PROMPT: Among the entries, which lines carry the string "then"? Copy each of them.

DATA TO EXAMINE:

┏━━

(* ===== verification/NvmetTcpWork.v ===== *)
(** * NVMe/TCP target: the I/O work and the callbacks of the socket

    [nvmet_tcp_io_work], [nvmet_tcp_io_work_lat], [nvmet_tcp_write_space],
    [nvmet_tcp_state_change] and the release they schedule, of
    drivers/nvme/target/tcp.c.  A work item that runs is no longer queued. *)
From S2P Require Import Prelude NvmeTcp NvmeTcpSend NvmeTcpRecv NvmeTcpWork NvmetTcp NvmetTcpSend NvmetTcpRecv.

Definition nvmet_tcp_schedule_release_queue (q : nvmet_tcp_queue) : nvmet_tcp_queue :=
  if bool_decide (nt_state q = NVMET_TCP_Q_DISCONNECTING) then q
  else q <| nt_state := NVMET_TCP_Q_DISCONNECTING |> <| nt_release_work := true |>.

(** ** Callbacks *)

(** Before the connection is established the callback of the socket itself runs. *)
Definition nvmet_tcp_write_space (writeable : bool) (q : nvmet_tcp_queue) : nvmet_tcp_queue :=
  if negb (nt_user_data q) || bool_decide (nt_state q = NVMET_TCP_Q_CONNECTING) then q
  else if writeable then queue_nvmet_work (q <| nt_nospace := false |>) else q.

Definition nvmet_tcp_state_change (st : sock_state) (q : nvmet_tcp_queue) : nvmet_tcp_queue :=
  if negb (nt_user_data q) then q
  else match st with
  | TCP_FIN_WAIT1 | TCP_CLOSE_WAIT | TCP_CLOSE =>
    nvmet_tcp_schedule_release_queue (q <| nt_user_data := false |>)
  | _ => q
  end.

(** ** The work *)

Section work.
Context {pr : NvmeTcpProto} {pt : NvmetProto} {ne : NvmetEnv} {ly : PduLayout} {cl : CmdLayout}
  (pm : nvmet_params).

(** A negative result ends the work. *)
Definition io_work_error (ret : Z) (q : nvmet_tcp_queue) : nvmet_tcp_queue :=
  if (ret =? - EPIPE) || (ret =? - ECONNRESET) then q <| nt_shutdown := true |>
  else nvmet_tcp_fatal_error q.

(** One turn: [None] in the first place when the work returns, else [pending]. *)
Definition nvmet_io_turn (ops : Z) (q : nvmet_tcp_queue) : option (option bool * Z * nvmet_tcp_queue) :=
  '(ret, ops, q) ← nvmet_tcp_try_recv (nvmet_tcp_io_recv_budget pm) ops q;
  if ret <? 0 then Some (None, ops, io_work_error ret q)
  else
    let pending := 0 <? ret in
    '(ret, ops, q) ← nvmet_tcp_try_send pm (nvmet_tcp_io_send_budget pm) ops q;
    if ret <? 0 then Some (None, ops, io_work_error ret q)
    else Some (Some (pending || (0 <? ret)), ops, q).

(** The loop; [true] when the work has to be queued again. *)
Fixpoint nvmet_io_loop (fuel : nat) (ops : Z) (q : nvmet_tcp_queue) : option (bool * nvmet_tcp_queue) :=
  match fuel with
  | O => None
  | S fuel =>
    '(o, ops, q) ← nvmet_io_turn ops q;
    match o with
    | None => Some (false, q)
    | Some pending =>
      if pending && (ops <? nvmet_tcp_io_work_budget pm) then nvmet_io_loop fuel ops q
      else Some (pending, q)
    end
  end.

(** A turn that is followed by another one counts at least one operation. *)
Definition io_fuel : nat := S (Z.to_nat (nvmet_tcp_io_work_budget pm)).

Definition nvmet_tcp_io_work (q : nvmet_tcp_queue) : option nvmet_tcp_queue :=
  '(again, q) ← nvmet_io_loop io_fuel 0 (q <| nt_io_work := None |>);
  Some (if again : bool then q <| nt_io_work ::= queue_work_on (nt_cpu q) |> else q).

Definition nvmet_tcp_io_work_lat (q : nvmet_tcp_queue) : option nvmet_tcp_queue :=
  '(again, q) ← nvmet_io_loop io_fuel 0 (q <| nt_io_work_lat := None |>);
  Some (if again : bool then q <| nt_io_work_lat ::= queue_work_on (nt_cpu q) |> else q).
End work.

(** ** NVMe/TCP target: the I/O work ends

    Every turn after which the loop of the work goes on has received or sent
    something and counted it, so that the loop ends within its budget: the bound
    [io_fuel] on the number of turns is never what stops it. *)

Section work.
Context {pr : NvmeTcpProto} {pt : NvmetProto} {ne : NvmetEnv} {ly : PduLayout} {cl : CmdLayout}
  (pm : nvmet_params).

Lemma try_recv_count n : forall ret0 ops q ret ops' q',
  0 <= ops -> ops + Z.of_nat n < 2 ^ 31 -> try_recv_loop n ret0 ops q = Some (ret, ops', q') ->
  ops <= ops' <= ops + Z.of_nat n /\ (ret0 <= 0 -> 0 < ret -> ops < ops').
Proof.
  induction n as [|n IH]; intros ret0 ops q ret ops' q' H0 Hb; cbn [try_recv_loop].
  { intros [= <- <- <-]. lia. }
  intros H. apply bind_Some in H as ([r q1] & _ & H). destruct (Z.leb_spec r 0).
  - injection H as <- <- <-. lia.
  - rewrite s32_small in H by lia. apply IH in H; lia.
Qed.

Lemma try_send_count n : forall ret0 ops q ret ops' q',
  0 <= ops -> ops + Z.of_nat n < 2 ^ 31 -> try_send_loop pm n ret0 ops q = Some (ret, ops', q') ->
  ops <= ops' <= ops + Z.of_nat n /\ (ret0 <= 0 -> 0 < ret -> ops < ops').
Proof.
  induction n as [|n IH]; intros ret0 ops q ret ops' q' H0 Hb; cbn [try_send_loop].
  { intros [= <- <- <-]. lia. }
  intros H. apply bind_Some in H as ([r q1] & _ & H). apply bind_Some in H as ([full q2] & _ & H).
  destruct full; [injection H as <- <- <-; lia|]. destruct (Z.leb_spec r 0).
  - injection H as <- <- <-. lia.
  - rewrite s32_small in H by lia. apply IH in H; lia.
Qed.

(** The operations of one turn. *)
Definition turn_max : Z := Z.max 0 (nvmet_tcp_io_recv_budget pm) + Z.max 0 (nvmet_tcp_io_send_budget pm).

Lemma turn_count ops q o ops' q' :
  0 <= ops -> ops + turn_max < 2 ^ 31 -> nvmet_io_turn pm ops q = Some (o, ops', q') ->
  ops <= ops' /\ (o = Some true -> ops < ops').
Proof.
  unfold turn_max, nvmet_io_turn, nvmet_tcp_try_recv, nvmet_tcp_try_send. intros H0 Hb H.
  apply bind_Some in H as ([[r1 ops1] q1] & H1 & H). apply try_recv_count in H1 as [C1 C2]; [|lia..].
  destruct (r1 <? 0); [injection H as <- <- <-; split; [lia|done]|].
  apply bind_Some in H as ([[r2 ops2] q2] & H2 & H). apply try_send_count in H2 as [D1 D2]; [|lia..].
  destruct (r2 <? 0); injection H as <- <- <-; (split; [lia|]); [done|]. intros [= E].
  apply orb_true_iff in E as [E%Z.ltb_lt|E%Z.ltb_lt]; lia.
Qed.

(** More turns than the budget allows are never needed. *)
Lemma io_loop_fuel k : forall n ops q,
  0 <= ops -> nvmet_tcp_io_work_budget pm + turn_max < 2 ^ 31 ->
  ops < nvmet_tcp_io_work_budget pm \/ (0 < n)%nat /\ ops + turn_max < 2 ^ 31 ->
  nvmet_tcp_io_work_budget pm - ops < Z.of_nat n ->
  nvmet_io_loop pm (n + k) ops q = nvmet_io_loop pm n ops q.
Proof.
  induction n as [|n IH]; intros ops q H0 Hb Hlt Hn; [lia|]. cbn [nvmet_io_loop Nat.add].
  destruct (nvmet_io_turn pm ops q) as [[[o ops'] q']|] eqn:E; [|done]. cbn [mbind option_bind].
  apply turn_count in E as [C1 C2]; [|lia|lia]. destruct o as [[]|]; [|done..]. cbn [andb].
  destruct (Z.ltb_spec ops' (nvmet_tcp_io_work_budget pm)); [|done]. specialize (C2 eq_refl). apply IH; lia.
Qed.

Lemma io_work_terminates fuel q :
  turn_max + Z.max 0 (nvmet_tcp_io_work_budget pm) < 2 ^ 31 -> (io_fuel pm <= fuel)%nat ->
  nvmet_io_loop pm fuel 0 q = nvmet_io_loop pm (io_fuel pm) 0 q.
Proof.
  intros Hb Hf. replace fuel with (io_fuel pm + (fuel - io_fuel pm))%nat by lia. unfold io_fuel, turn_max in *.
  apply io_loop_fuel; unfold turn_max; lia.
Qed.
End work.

┗━━

SOLUTION FOR THIS TASK:
  if bool_decide (nt_state q = NVMET_TCP_Q_DISCONNECTING) then q
  if negb (nt_user_data q) || bool_decide (nt_state q = NVMET_TCP_Q_CONNECTING) then q
  else if writeable then queue_nvmet_work (q <| nt_nospace := false |>) else q.
  if negb (nt_user_data q) then q
  if (ret =? - EPIPE) || (ret =? - ECONNRESET) then q <| nt_shutdown := true |>
  if ret <? 0 then Some (None, ops, io_work_error ret q)
    if ret <? 0 then Some (None, ops, io_work_error ret q)
      if pending && (ops <? nvmet_tcp_io_work_budget pm) then nvmet_io_loop fuel ops q
  Some (if again : bool then q <| nt_io_work ::= queue_work_on (nt_cpu q) |> else q).
  Some (if again : bool then q <| nt_io_work_lat ::= queue_work_on (nt_cpu q) |> else q).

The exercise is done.